Unless you’re a therapist, stop telling me why my kid is the way he is. Yeah he’s gone through some crap at a young age, but when do we stop letting that dictate the rest of his life? Or with BabyE, when people tell me I’m spoiling him from holding him so much. What?! He’s a BABY. Babies can’t tell you their needs, they just expect them to be met, so yes, I will hold and cuddle this tiny human I created until my arms are tired. Because one day I won’t be able to pick him up so easily. One day he won’t like my hugs. One day he won’t want my kisses. So for now, I’m living in the moment with my kids. Stop telling women how they are raising their kids is wrong. Unless she’s feeding them bleach for dinner, then of course, let ‘er know. None of know what the heck we’re doing in this parenting thing, so unless you have some stellar Super-Nanny advice on how to handle these little creatures, keep your diagnoses, and opinions to yourself.

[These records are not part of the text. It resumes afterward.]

(* ===== verification/Breaker.v ===== *)
(** * When a breaker trips (internal/routinghealth/store.go)

    The gate of a dimension keeps bounded lists of times that every observation trims to
    its own window.  This file recounts them from the whole history of observations and
    shows, on the transactions of [Observe], exactly which observation opens the gate. *)

From stdpp Require Import sorting.
From S2P Require Import Prelude GoFloat GoString Settings Domain Database Circuit CircuitProps CircuitSafety CircuitRecovery.

(** ** Trimmed lists of times *)

(** The stored list shows what the whole list has after any later cut, up to the cap. *)
Definition tracks (cap : nat) (cut0 : Z) (stored full : list Z) : Prop :=
  forall cut, cut0 <= cut -> filter (fun t => cut < t) stored = lastn cap (filter (fun t => cut < t) full).

(** On sorted times trimming by age and by number commute. *)
Lemma filter_lastn cut n l :
  StronglySorted Z.le l -> filter (fun t => cut < t) (lastn n l) = lastn n (filter (fun t => cut < t) l).
Proof.
  induction 1 as [|x l Sl IH F]; [done|]. destruct (decide (cut < x)) as [C|C].
  - assert (All : Forall (fun t => cut < t) (x :: l)).
    { constructor; [done|]. eapply List.Forall_impl; [|exact F]. simpl. lia. }
    rewrite (filter_true _ (x :: l)) by done. apply filter_true.
    destruct (lastn_suffix n (x :: l)) as [k E]. rewrite E in All. by apply Forall_app in All as [_ ?].
  - rewrite filter_cons_False by done. unfold lastn at 1. cbn [length].
    destruct (decide (length l < n)%nat) as [L|L].
    + replace (S (length l) - n)%nat with 0%nat by lia. rewrite drop_0, filter_cons_False by done.
      symmetry. apply lastn_all. pose proof (length_filter (fun t => cut < t) l). lia.
    + replace (S (length l) - n)%nat with (S (length l - n)) by lia. exact IH.
Qed.
(** A list whose candidates differ from [out] only in their decision. *)
Definition recast (out out' : list Candidate) : Prop := Forall2 same_core out out'.

Lemma recast_refl out : recast out out.
Proof. apply Forall_Forall2_diag, Forall_true, same_core_refl. Qed.

Lemma recast_lookup out out' i c :
  recast out out' -> out !! i = Some c -> exists c', out' !! i = Some c' /\ same_core c c'.
Proof. apply Forall2_lookup_l. Qed.

Lemma recast_lookup_r out out' i c' :
  recast out out' -> out' !! i = Some c' -> exists c, out !! i = Some c /\ same_core c c'.
Proof. apply Forall2_lookup_r. Qed.

Lemma recast_imap (f : nat -> Candidate -> Candidate) out :
  (forall i c, same_core c (f i c)) -> recast out (imap f out).
Proof.
  intros H. apply Forall2_same_length_lookup_2; [by rewrite length_imap|].
  intros i x y Hx Hy. rewrite list_lookup_imap, Hx in Hy. by simplify_eq/=.
Qed.

Lemma candidateLess_core mode req a b a' b' :
  same_core a a' -> same_core b b' -> candidateLess mode req a' b' = candidateLess mode req a b.
Proof. by intros (?&?&?&?&?&->) (?&?&?&?&?&->). Qed.

Lemma colder_core a b a' b' : same_core a a' -> same_core b b' -> colder a' b' = colder a b.
Proof. by intros (?&?&?&?&?&->) (?&?&?&?&?&->). Qed.

Lemma less_at_lookup mode req out i j a b :
  out !! i = Some a -> out !! j = Some b -> less_at mode req out i j = candidateLess mode req a b.
Proof. unfold less_at. by intros -> ->. Qed.

Lemma selects_recast out out1 sel out2 : recast out out1 -> selects out1 sel out2 -> selects out sel out2.
Proof.
  intros R [L H]. split; [by rewrite L, (Forall2_length R)|]. intros i c Hc.
  destruct (recast_lookup _ _ _ _ R Hc) as (c1 & H1 & S1). destruct (H i c1 H1) as (c2 & H2 & S2 & E).
  exists c2. split_and!; [done|by eapply same_core_trans|done].
Qed.

Lemma selects_alter out i f :
  unselected out -> (forall c, same_core c (f c)) -> (forall c, cd_Selected (f c) = true) -> selects out (Some i) (alter f i out).
Proof.
  intros U Hf Ht. split; [by rewrite length_alter|]. intros j c Hj. destruct (decide (i = j)) as [->|Hne].
  - exists (f c). rewrite list_lookup_alter_eq, Hj. split_and!; [done|done|]. rewrite Ht. by rewrite bool_decide_true.
  - exists c. rewrite list_lookup_alter_ne by done. split_and!; [done|apply same_core_refl|].
    rewrite bool_decide_false by congruence. by eapply U.
Qed.

Lemma selects_none out : unselected out -> selects out None out.
Proof. intros U. split; [done|]. intros i c H. exists c. split_and!; [done|apply same_core_refl|]. by rewrite (U i c H). Qed.

Ltac decided := intros; eexists _, _, _, _, _; reflexivity.

Lemma mark_band_recast out band mode : recast out (mark_band out band mode).
Proof. apply recast_imap. intros i c. case_bool_decide; [decided|apply same_core_refl]. Qed.

Lemma mark_band_unselected out band mode : unselected out -> unselected (mark_band out band mode).
Proof.
  intros U i c H. unfold mark_band in H. rewrite list_lookup_imap in H. destruct (out !! i) as [d|] eqn:E; [|done].
  simplify_eq/=. case_bool_decide; by apply (U i d).
Qed.

Lemma unselect_recast out band : recast out (unselect out band).
Proof. apply recast_imap. intros i c. case_bool_decide; [decided|apply same_core_refl]. Qed.
Definition ParseSSEUsageLine (line : string) : TokenUsage :=
  let line := TrimSpace line in
  let line := if HasPrefix line "data:" then TrimSpace (TrimPrefix line "data:") else line in
  if String.eqb line "" || String.eqb line "[DONE]" then noUsage else ParseUsageJSON (bytes line).

End usage.

(** ** Cost estimate *)

Definition cacheReadFactor : f64 := f_dec 1 1.
Definition cacheWriteFactor : f64 := f_dec 125 2.

Definition EstimateCostUSD (protocol : string) (inputPerMillion outputPerMillion rate : f64) (u : TokenUsage) : option f64 :=
  if feq inputPerMillion f0 && feq outputPerMillion f0 then None
  else if (tu_InputTokens u =? 0) && (tu_OutputTokens u =? 0) && (tu_CacheReadTokens u =? 0)
          && (tu_CacheCreationTokens u =? 0) then None
  else
    let rate := if fle rate f0 then f1 else rate in
    let uncached := tu_InputTokens u in
    let uncached := if String.eqb protocol ProtocolOpenAI
                    then Z.max 0 (wrap_i64 (uncached - tu_CacheReadTokens u - tu_CacheCreationTokens u)) else uncached in
    let sum := fadd (fadd (fadd (fmul (f_of_Z uncached) inputPerMillion)
                                (fmul (fmul (f_of_Z (tu_CacheReadTokens u)) inputPerMillion) cacheReadFactor))
                          (fmul (fmul (f_of_Z (tu_CacheCreationTokens u)) inputPerMillion) cacheWriteFactor))
                    (fmul (f_of_Z (tu_OutputTokens u)) outputPerMillion) in
    let usd := fmul (fdiv sum (f_of_Z 1000000)) rate in
    Some (fdiv (fround (fmul usd (f_of_Z 100000000))) (f_of_Z 100000000)).

(** ** Examples *)

(** A document written with ['] in place of the quotation mark. *)
Definition js (s : string) : list Z := (fun b => if b =? 39 then 34 else b) <$> bytes s.
Definition js_line (s : string) : string := of_bytes (js s).

Example text_lines :
  map (fun s => SSELineHasText (js_line s))
    ["event: ping"; "data: [DONE]"; "data: {'choices':[{'delta':{'role':'assistant'}}]}";
     "data: {'choices':[{'delta':{'content':'Hi'}}]}"; "data: {'type':'content_block_start','content_block':{'type':'tool_use','input':{}}}";
     "data: {'type':'response.output_text.delta','delta':'A'}"; "data: {'usage':{'output_tokens':3}}"]
  = [false; false; false; true; false; true; false].
Proof. by vm_compute. Qed.

Definition strict_validator (path : string) : StreamValidator := mkValidator path true false false "" None.

Example events_validated :
  map (fun x : string * string * string => bool_decide (is_Some (sv_Err (Event x.1.2 (js_line x.2) (strict_validator x.1.1)))))
    [("/v1/responses", "", "{'type':'codex.rate_limits'}"); ("/v1/responses", "ping", "{'type':'unknown'}");
     ("/v1/chat/completions", "", "{'type':'codex.rate_limits'}"); ("/v1/responses", "codex.rate_limits", "[]")]
  = [false; true; true; true].
Proof. by vm_compute. Qed.
(** The last event was accepted by the validator and is a terminal one. *)
Definition stream_ended (v : StreamValidator) : Prop :=
  exists name data v0, v = Event name data v0 /\ sv_Err v = None
    /\ (data = "[DONE]" \/ TrimSpace data <> "" /\ one_of name ["message_stop"; "response.completed"] = true
         /\ exists event, name = match event_types (bytes data) with
                                 | Some (typ, _) => if String.eqb typ "" then event else typ
                                 | None => event
                                 end).

Lemma markTTFT_core now c : sc_validator (markTTFT now c) = sc_validator c /\ sc_terminal (markTTFT now c) = sc_terminal c.
Proof. unfold markTTFT. case_match; [done|]. set (c1 := set_timing _ c). by destruct (sc_strict c1 && _ && _). Qed.

Lemma noteEvent_core name data now c :
  sc_validator (noteEvent name data now c) = sc_validator c /\ sc_terminal (noteEvent name data now c) = sc_terminal c.
Proof. unfold noteEvent. by case_match. Qed.

(** Dispatching an accepted event ends the stream only for a terminal name. *)
Lemma dispatch_event_ends name data types now c :
  let c' := dispatch_event name data types now c in
  sc_terminal c = false -> sc_terminal c' = true -> sc_terminalErr c' = None ->
  sc_validator c' = sc_validator c /\ one_of name ["message_stop"; "response.completed"] = true.
Proof.
  unfold dispatch_event.
  match goal with |- context [if ?b then call OnCompaction (set_compaction c) else c] =>
    set (c1 := if b then call OnCompaction (set_compaction c) else c);
    assert (E1 : sc_validator c1 = sc_validator c /\ sc_terminal c1 = sc_terminal c) by (unfold c1; by case_match) end.
  destruct E1 as [Ev Et]. intros Ht.
  destruct (String.eqb (sc_path c) "/v1/responses" && IsResponsesMetadataEvent name); [congruence|].
  set (c2 := note_text name (bytes data) now c1).
  assert (E2 : sc_validator c2 = sc_validator c /\ sc_terminal c2 = false).
  { unfold c2, note_text. case_match; [|by rewrite Ev, Et, Ht].
    destruct (markTTFT_core now (set_timing (mkTiming (tm_start (sc_timing c1)) (tm_attemptStart (sc_timing c1)) (tm_firstAt (sc_timing c1))
      (tm_ttftMs (sc_timing c1)) (tm_firstEventMs (sc_timing c1)) (if String.eqb name "" then "data" else name)) c1)) as [-> ->].
    simpl. by rewrite Ev, Et, Ht. }
  clearbody c2. destruct E2 as [Ev2 Et2].
  destruct (one_of name ["message_stop"; "response.completed"]).
  { intros _ _. split; [|done]. by destruct (sc_strict _ && _ && _ && _). }
  destruct (one_of name ["error"; "response.failed"; "response.incomplete"]).
  { destruct (sc_strict _ && _ && _ && _); done. }
  destruct (sc_strict _ && _ && _ && _); simpl; congruence.
Qed.

Lemma finishEvent_ends now c :
  sc_terminal c = false -> sc_terminal (finishEvent now c) = true -> sc_terminalErr (finishEvent now c) = None ->
  stream_ended (sc_validator (finishEvent now c)).
Proof.
  intros Ht. change (sc_terminal (finish_event now c) = true -> sc_terminalErr (finish_event now c) = None ->
                     stream_ended (sc_validator (finish_event now c))). unfold finish_event.
  destruct (ls_eventOversized _); [done|]. set (data := String.concat _ _). destruct (String.eqb_spec (TrimSpace data) "") as [_|Hblank]; [congruence|].
  destruct (String.eqb_spec (TrimSpace data) "[DONE]") as [Ed|_].
  { intros _ He. eexists _, (TrimSpace data), _. split; [reflexivity|]. split; [exact He|]. by left. }
  set (c1 := merge_usage _ _).
  assert (E1 : sc_validator c1 = sc_validator c /\ sc_terminal c1 = false)
    by (unfold c1, note_first_event; simpl; case_match; by rewrite <- Ht).
  clearbody c1. destruct E1 as [Ev1 Et1].
  set (name := match event_types (bytes data) with Some _ => _ | None => _ end).
  set (c2 := validateEvent name data _).
  assert (E2 : sc_validator c2 = Event name data (sc_validator c) /\ sc_terminal c2 = false).
  { unfold c2, validateEvent. destruct (noteEvent_core name data now c1) as [N1 N2]. split; simpl; congruence. }
  clearbody c2. destruct E2 as [Ev2 Et2].
  case_bool_decide as Ee; [intros _ He; change (sc_terminalErr c2 = None) in He; rewrite He in Ee; by destruct Ee|].
  intros T E. destruct (dispatch_event_ends name data _ now c2 Et2 T E) as [Hv Hn].
  exists name, data, (sc_validator c). unfold sc_terminalErr in E. rewrite Hv, Ev2 in *.
  split; [done|]. split; [done|]. right. split_and!; [done|done|]. by exists (ls_eventName (sc_lines c)).
Qed.

Lemma take_field_core line c : sc_validator (take_field line c) = sc_validator c /\ sc_terminal (take_field line c) = sc_terminal c.
Proof. unfold take_field. by repeat case_match. Qed.

Lemma feed_lines_ends fuel now c :
  let c' := (feed_lines fuel now c).1 in
  sc_terminal c = false -> sc_terminal c' = true -> sc_terminalErr c' = None -> stream_ended (sc_validator c').
Proof.
  revert c. induction fuel as [|fuel IH]; intros c; simpl; [congruence|]. intros Ht. case_match; [|simpl; congruence].
  match goal with |- context [if String.eqb ?l "" then finishEvent now ?c0 else take_field ?l ?c0] => set (line := l); set (c0' := c0) end.
  destruct (String.eqb line ""); cbn [andb].
  - destruct (sc_terminal (finishEvent now c0')) eqn:Et; [intros _; by apply finishEvent_ends|].
    apply IH. case_match; [|done]. by rewrite <- Et; apply markTTFT_core.
  - apply IH. destruct (take_field_core line c0') as [_ Et]. rewrite <- Ht.
    case_match; [|exact Et]. transitivity (sc_terminal (take_field line c0')); [apply markTTFT_core|exact Et].
Qed.

Lemma feed_ends p now c :
  let c' := (feed p now c).2 in
  sc_terminal c = false -> sc_terminal c' = true -> sc_terminalErr c' = None -> stream_ended (sc_validator c').
Proof.
  unfold feed. match goal with |- context [feed_lines ?f now ?c0] =>
    pose proof (feed_lines_ends f now c0) as G; assert (E : sc_terminal c0 = sc_terminal c) by (by case_match);
    destruct (feed_lines f now c0) as [c1 d] end.
  cbv zeta in G. rewrite E in G. exact G.
Qed.

End parsing.

(** ** Accepted terminal events *)

Definition text_apis : list string := ["/v1/responses"; "/v1/chat/completions"; "/v1/messages"].

(** The name the validator goes by. *)
Definition validator_name (name : string) (ms : Members) : string :=
  if String.eqb (raw_string "type" ms) "" then name else raw_string "type" ms.

Lemma string_field_step vs acc :
  (fold_left (fun acc v => match v with JStr s => (s, acc.2) | JNull => acc | _ => (acc.1, false) end) vs acc).2 = true ->
  acc.2 = true.
Proof.
  revert acc. induction vs as [|v vs IH]; intros acc E; [done|]. simpl in E. apply IH in E. by destruct v.
Qed.

Lemma raw_string_snoc k v ms : raw_string "type" (ms ++ [(k, v)]) = if String.eqb k "type" then default "" (as_text (Some v)) else raw_string "type" ms.
Proof.
  unfold raw_string. assert (E : member "type" (ms ++ [(k, v)]) = if String.eqb k "type" then Some v else member "type" ms).
  { induction ms as [|[k' v'] ms IH]; simpl; [by destruct (String.eqb k "type")|]. rewrite IH. by destruct (String.eqb k "type"). }
  rewrite E. by destruct (String.eqb k "type").
Qed.

(** With plainly named members both decoders agree on the type. *)
Lemma plain_type ms :
  Forall (fun m : string * json => fold_bytes (bytes m.1) = fold_bytes (bytes "type") -> m.1 = "type") ms ->
  (string_field "type" ms).2 = true ->
  raw_string "type" ms = "" \/ raw_string "type" ms = (string_field "type" ms).1.
Proof.
  induction ms as [|[k v] ms IH] using rev_ind; [by left|]. intros F Hok.
  apply Forall_app in F as [F Fk]. inversion Fk as [|? ? Hk _]; subst. simpl in Hk.
  unfold string_field, field_values in *. rewrite raw_string_snoc. rewrite List.filter_app, fmap_app, fold_left_app in *.
  simpl in *. destruct (String.eqb_spec k "type") as [->|Hne].
  - rewrite bool_decide_eq_true_2 in * by done. simpl in *. destruct v; try done; [by left|by right].
  - rewrite bool_decide_eq_false_2 in * by (intros E; by apply Hk in E). simpl in *. by apply IH.
Qed.

(** For such an event the validator goes by the collector's name. *)
Lemma validator_name_plain name event data ms :
  plain data -> parse (bytes data) = Some (JObj ms) ->
  name = match event_types (bytes data) with
         | Some (typ, _) => if String.eqb typ "" then event else typ
         | None => event
         end ->
  validator_name name ms = name.
Proof.
  intros [[[typ item] Ht] Hp] Em En. rewrite Ht in En. specialize (Hp ms Em). unfold event_types in Ht. rewrite Em in Ht. simpl in Ht.
  assert (Hok : (string_field "type" ms).2 = true /\ (string_field "type" ms).1 = typ).
  { destruct (string_field "type" ms) as [t ok]. destruct (struct_field "item" ms) as [it ok2].
    destruct (string_field "type" it) as [t3 ok3]. destruct ok, ok2, ok3; by simplify_eq/=. }
  destruct Hok as [Hok <-]. unfold validator_name. destruct (plain_type ms Hp Hok) as [E|E]; [by rewrite E|].
  destruct (String.eqb_spec (raw_string "type" ms) "") as [_|Hne]; [done|].
  rewrite E in Hne |- *. by destruct (String.eqb_spec (string_field "type" ms).1 "").
Qed.

(** A strict validator accepts objects only. *)
Lemma Event_object name data v :
  sv_Strict v = true -> data <> "[DONE]" -> TrimSpace data <> "" -> sv_Err (Event name data v) = None ->
  exists ms, parse (bytes data) = Some (JObj ms).
Proof.
  intros Hs Hd Hb. unfold Event, unmarshal_raw. rewrite Hs. simpl.
  destruct (String.eqb_spec data "[DONE]"); [done|]. destruct (String.eqb_spec (TrimSpace data) ""); [done|].
  destruct (parse (bytes data)) as [[]|]; try done. by eexists.
Qed.

(** A strict validator accepts a terminal event only of a valid stream. *)
Lemma Event_terminal name data v :
  sv_Strict v = true -> one_of (sv_Path v) text_apis = true -> sv_Err (Event name data v) = None ->
  data = "[DONE]" \/ TrimSpace data <> "" /\ (exists ms, parse (bytes data) = Some (JObj ms)
                        /\ one_of (validator_name name ms) ["message_stop"; "response.completed"] = true) ->
  sv_SawValid (Event name data v) = true
  /\ (sv_Path v = "/v1/chat/completions" -> sv_ChatFinished (Event name data v) = true).
Proof.
  intros Hs Hp He Hc. revert He. unfold Event. rewrite Hs. cbn [negb].
  destruct (String.eqb_spec data "[DONE]") as [->|Hd].
  { destruct (String.eqb (sv_Path v) "/v1/chat/completions"), (sv_SawValid v) eqn:E1, (sv_ChatFinished v) eqn:E2; try done. }
  destruct Hc as [?|(Hb & ms & Em & Hn)]; [done|]. destruct (String.eqb_spec (TrimSpace data) "") as [Eb|_]; [done|].
  unfold unmarshal_raw. rewrite Em. destruct (match member "error" ms with Some JNull | None => false | Some _ => true end); [done|].
  fold (validator_name name ms). set (n := validator_name name ms) in *. clearbody n.
  assert (n = "message_stop" \/ n = "response.completed") as Hn'.
  { unfold one_of in Hn. simpl in Hn. destruct (String.eqb_spec n "message_stop"); [by left|].
    destruct (String.eqb_spec n "response.completed"); [by right|done]. }
  unfold one_of, text_apis in Hp. simpl in Hp.
  destruct (String.eqb_spec (sv_Path v) "/v1/responses") as [->|_]; [|destruct (String.eqb_spec (sv_Path v) "/v1/chat/completions") as [->|_]].
  - unfold responses_event. destruct Hn' as [-> | ->]; [done|]. simpl.
    case_match; (case_match; [by case_match|done]) || done.
  - unfold chat_event. case_match; [done|]. by destruct Hn' as [-> | ->].
  - destruct (String.eqb_spec (sv_Path v) "/v1/messages") as [->|_]; [|done].
    destruct Hn' as [-> | ->]; [|done]. unfold messages_event. simpl. by destruct (sv_SawValid v) eqn:E.
Qed.


(** ** The answer in the stream

    [response] is the part of the reads that is the answer, and the collector after
    it: the reads are parsed one after the other up to the end of the terminal
    event, or to the read that ends the stream. *)

Definition fed `{GoLib} (r : copy_round) (c : streamCollector) : list Z * streamCollector :=
  match rd_bytes r with
  | [] => ([], c)
  | p => let '(n, c') := feed p (rd_now r) c in (take (Z.to_nat n) p, c')
  end.

Fixpoint response `{GoLib} (rounds : list copy_round) (c : streamCollector) : list Z * streamCollector :=
  match rounds with
  | [] => ([], c)
  | r :: rounds' =>
      let '(g, c') := fed r c in
      if sc_terminal c' || bool_decide (is_Some (rd_err r)) then (g, c')
      else let '(g', c'') := response rounds' c' in (g ++ g', c'')
  end.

“Oh look, he’s got a girlfriend”
Ok, ew. He’s a child. This is another one that can be filed under stop sexualizing kids. This also makes boys think that they can’t be friends with girls because they get the “oooooh you love her.” The girlfriend thing really only bugs me when it comes to the baby, because, just no. With the older hooligan, he could very well start to get little girlfriends, but right now I want him to know he can be friends with a girl without it having some different connotation. Let kids be kids. When he wants a real girlfriend, we’ll cross that bridge when it comes, but for now I want him to be able to catch lizards and worms with the girl next door because he likes playing with her without someone commenting that they are on a “little date.”
In summary, stop telling us everything we’re doing wrong. Parenting is hard enough without your judgement, Judy.